"Marsha sedang mengandung calon anak kedua kami." Alvaro dengan bangga mengumumkan berita kehamilan Marsha di depan keluarga.
"Wah... benarkah?" tanya Viona antusias. "Selamat Kak Marsha." sambung Viona lalu memeluk hangat Marsha yang terduduk di sebelahnya.
"Bunda senang, cucu Bunda berarti akan nambah dong. Rumah Bunda pasti akan semakin ramai nantinya." Kanaya menyambut dengan suka cita berita kehamilan Marsha.
"Anggota keluarga kita akan semakin ramai nantinya." Lisa menimpali dengan mengulas senyuman bahagia.
"Aku sudah mau dua. Kau kapan lagi Saga?" sindir Alvaro dengan menyombongkan diri.
"Ya.... coming soon, lah! Malam ini kalau di panas - panasi langsung di kejar setoran untuk bisa menyusul." balas Saga sambil melakukan gerakan tangan seperti melemaskan otot-otot tangan dan bahunya.
"Apaan, sih?

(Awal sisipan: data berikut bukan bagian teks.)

(* ===== verification/ConsoleServer.v ===== *)
(** * The RPC handlers of Console turns

    Models the handlers of Console turns in
    [src/server/zerg/catalogd/server.py]: the validation of the parameters of
    a request, which are a decoded JSON object, and the call of the store.

    Some fields reach the store unchecked: [message] and [client_request_id]
    of an enqueue, [error] of an update, and the owner of an enqueue.  A request
    in which such a field has another type than its column has no answer here
    ([None]): what the database driver makes of it is not modelled. *)

From S2P Require Import Prelude PyStr PyTime PyValue MachineEvidence PyJson PyText InputQueue FactStore FactReducer.
From S2P Require Import InputStore InputServer ConsoleTurns.

Open Scope list_scope.
Open Scope Z_scope.

(** ** Conversions *)

(** [uuid.UUID(str(value))]; the error's message is the one for a wrong
    length. *)
Definition uuid_parses (value : pyval) : bool := bool_decide (is_Some (uuid_of (py_str value))).

Definition check_uuid (value : pyval) : res unit :=
  guard (uuid_parses value) (ValueError "badly formed hexadecimal UUID string").

Definition type_name (value : pyval) : string :=
  match value with
  | VNone => "NoneType" | VBool _ => "bool" | VInt _ => "int" | VFloat _ _ => "float" | VStr _ => "str"
  | VList _ => "list" | VDict _ => "dict"
  end%string.

(** [int(value)]; [None] for a text or a float, which are not modelled. *)
Definition int_of (value : pyval) : option (res Z) :=
  match value with
  | VInt z => Some (Ok z)
  | VBool b => Some (Ok (Z.b2z b))
  | VStr _ | VFloat _ _ => None
  | VNone | VList _ | VDict _ =>
      Some (Err (TypeError ("int() argument must be a string, a bytes-like object or a real number, not '"
                            +:+ type_name value +:+ "'")))
  end.

(** The message of an exception that the handler turns into an answer. *)
Definition error_text (e : exn) : option string :=
  match e with ValueError m | TypeError m => Some m | _ => None end.

Definition requires (names : list string) (d : list (string * pyval)) : bool :=
  forallb (λ name, bool_decide (name ∈ map fst d)) names.

Definition null_or_str (value : pyval) : bool :=
  match value with VNone | VStr _ => true | _ => false end.

Definition is_str (value : pyval) : bool := match value with VStr _ => true | _ => false end.

(** ** Handlers *)

Abbreviation console_result A := (res (rpc A * console_store)).

Definition refuse {A} (st : console_store) (message : string) : option (console_result A) :=
  Some (Ok (Invalid message, st)).

Definition console_answer {A} (r : res (A * console_store)) : option (console_result A) :=
  Some ((λ as_, (Result_of as_.1, as_.2)) <$> r).

(** [except (TypeError, ValueError) as exc], and the others leave the
    handler. *)
Definition caught {A} (st : console_store) (e : exn) : option (console_result A) :=
  match error_text e with Some m => refuse st m | None => Some (Err e) end.

Section Handlers.
Context (float : string → pyval) (other_form : string → option datetime).

Definition ENQUEUE_FIELDS : list string :=
  ["session_id"; "owner_id"; "message"; "client_request_id"; "created_at"]%string.

(** [_enqueue_console_turn]. *)
Definition handle_enqueue_turn (st : console_store) (params : list (string * pyval)) (ids : turn_ids) :
    option (console_result enqueue_answer) :=
  match has_fields ["turn"%string] params, assoc "turn" params with
  | true, VDict data =>
      if negb (requires ENQUEUE_FIELDS data) then refuse st "console turn is missing required fields"
      else
        match (let! _ := check_uuid (assoc "session_id" data) in
               parse_datetime other_form (assoc "created_at" data) "console turn.created_at") with
        | Err e => caught st e
        | Ok created_at =>
            match assoc "session_id" data, assoc "owner_id" data, assoc "message" data, assoc "client_request_id" data with
            | VStr session_id, VInt owner_id, VStr message, VStr client_request_id =>
                console_answer (enqueue_console_turn float st
                  (ConsoleMessage session_id owner_id message client_request_id (sqlite_store created_at)) ids)
            | _, _, _, _ => None
            end
        end
  | _, _ => refuse st "session.console.turn.enqueue.v2 requires turn"
  end.

Definition UPDATE_FIELDS : list string :=
  ["run_id"; "state"; "updated_at"; "owner_id"; "session_id"; "thread_id"; "provider"; "device_id"]%string.

Definition UPDATE_STATES : list string := ["starting"; "active"; "completed"; "failed"; "cancelled"]%string.

(** The identities and the time of an update. *)
Definition check_update_identity (data : list (string * pyval)) : res datetime :=
  let turn_id := assoc "turn_id" data in
  let! _ := if is_none turn_id then Ok tt else check_uuid turn_id in
  let! _ := check_uuid (assoc "session_id" data) in
  let! _ := check_uuid (assoc "thread_id" data) in
  let! _ := check_uuid (assoc "run_id" data) in
  parse_datetime other_form (assoc "updated_at" data) "console turn.updated_at".

(** [value not in {...}] of a JSON value raises on a list or a dict. *)
Definition check_state (value : pyval) (states : list string) (message : string) : res (option string) :=
  let! _ := check_hashable value in
  Ok (if opt_in (as_str value) states then None else Some message).

(** [not isinstance(v, str) or not v.strip() or len(v) > 64]. *)
Definition error_code_ok (value : pyval) : bool :=
  match value with
  | VNone => true
  | VStr s => str_truthy (strip s) && len_le s 64
  | _ => false
  end.

(** The checks after the owner's. *)
Definition check_update_fields (data : list (string * pyval)) : res (option string) :=
  if negb (is_string 64 (assoc "provider" data)) then Ok (Some "console turn provider is invalid"%string)
  else if negb (is_string 255 (assoc "device_id" data)) then Ok (Some "console turn device_id is invalid"%string)
  else
    let! bad_state := check_state (assoc "state" data) UPDATE_STATES "console turn state is invalid" in
    match bad_state with
    | Some m => Ok (Some m)
    | None =>
        let expected := assoc "expected_state" data in
        let! bad_expected := if is_none expected then Ok None
                             else check_state expected OWNER_STATES "console turn expected_state is invalid" in
        match bad_expected with
        | Some m => Ok (Some m)
        | None => Ok (if error_code_ok (assoc "error_code" data) then None
                      else Some "console turn error_code is invalid"%string)
        end
    end.

(** [_update_console_turn]. *)
Definition handle_update_turn (st : console_store) (params : list (string * pyval)) (run_id : string) :
    option (console_result update_answer) :=
  match has_fields ["turn"%string] params, assoc "turn" params with
  | true, VDict data =>
      if negb (requires UPDATE_FIELDS data) then refuse st "console turn update is missing required fields"
      else
        owner ← int_of (assoc "owner_id" data);
        match (let! owner_id := owner in let! updated_at := check_update_identity data in Ok (owner_id, updated_at)) with
        | Err e => caught st e
        | Ok (owner_id, updated_at) =>
            if owner_id <=? 0 then refuse st "console turn owner_id must be positive"
            else
              match check_update_fields data with
              | Err e => Some (Err e)
              | Ok (Some message) => refuse st message
              | Ok None =>
                  match assoc "session_id" data, assoc "thread_id" data, assoc "run_id" data with
                  | VStr session_id, VStr thread_id, VStr run =>
                      if null_or_str (assoc "turn_id" data) && null_or_str (assoc "error" data) then
                        console_answer (update_console_turn float st
                          (TurnUpdate run (the_str (assoc "state" data)) (sqlite_store updated_at) owner_id session_id
                             thread_id (the_str (assoc "provider" data)) (the_str (assoc "device_id" data))
                             (as_str (assoc "turn_id" data)) (as_str (assoc "expected_state" data))
                             (as_str (assoc "error" data)) (as_str (assoc "error_code" data))) run_id)
                      else None
                  | _, _, _ => None
                  end
              end
        end
  | _, _ => refuse st "session.console.turn.update.v2 requires turn"
  end.

(** [_read_current_console_turn]: the parameters may hold more fields, and
    the owner's identifier is read twice, by [int] and by the store. *)
Definition handle_current_turn (st : console_store) (params : list (string * pyval)) :
    option (console_result (option (option (list (string * pyval))))) :=
  let session_id := assoc "session_id" params in
  if negb (truthy session_id) || is_none (assoc "owner_id" params) then
    refuse st "session.console.turn.current.v2 requires session_id and owner_id"
  else if negb (uuid_parses session_id) then refuse st "console turn current identity is invalid"
  else
    owner ← int_of (assoc "owner_id" params);
    match owner with
    | Err _ => refuse st "console turn current identity is invalid"
    | Ok owner_id =>
        if owner_id <=? 0 then refuse st "console turn current owner_id must be positive"
        else
          console_answer ((λ r, (r, st)) <$> read_current_console_turn float st (py_str session_id) owner_id)
    end.

(** [_list_starting_console_turns_for_device]. *)
Definition handle_starting_turns (st : console_store) (params : list (string * pyval)) :
    option (console_result (list (list (string * pyval)))) :=
  if negb (has_fields ["owner_id"; "device_id"]%string params) then
    refuse st "session.console.turn.starting_for_device.v2 requires owner_id and device_id"
  else
    owner ← int_of (assoc "owner_id" params);
    match owner with
    | Err _ => refuse st "console turn owner_id is invalid"
    | Ok owner_id =>
        let device_id := assoc "device_id" params in
        if (owner_id <=? 0) || negb (is_string 255 device_id) then refuse st "console turn device identity is invalid"
        else console_answer ((λ r, (r.1, st)) <$> list_starting_console_turns_for_device float st owner_id (the_str device_id))
    end.
End Handlers.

Buat malu aja." ucap Viona langsung di selimuti semu merah di wajah cantiknya.
"Senang deh dengar kabar bahagia ini. Selamat ya, Kak. Miracle resmi jadi Kakak dong?" Kiran juga ikut memberikan selamat pada perempuan cantik itu.
"Setelah sah nanti, kita juga akan menyusul." ucap Bara yang ikut terpancing sindiran Alvaro. "Jadi, kau mau berlomba juga dengan kami, Saga?" tantang Bara sambil menahan senyumannya.
"Berlin... tutup telinganya, Nak." Elvano langsung menutupi telinga putri bungsunya yang sedang duduk di sebelahnya.
"Mereka enggak lihat ada anak di bawah umur. Ngomongnya asal aja!" Ucap Elvano kesal dengan memincing tajam pada ketiga pasangan di depan mata.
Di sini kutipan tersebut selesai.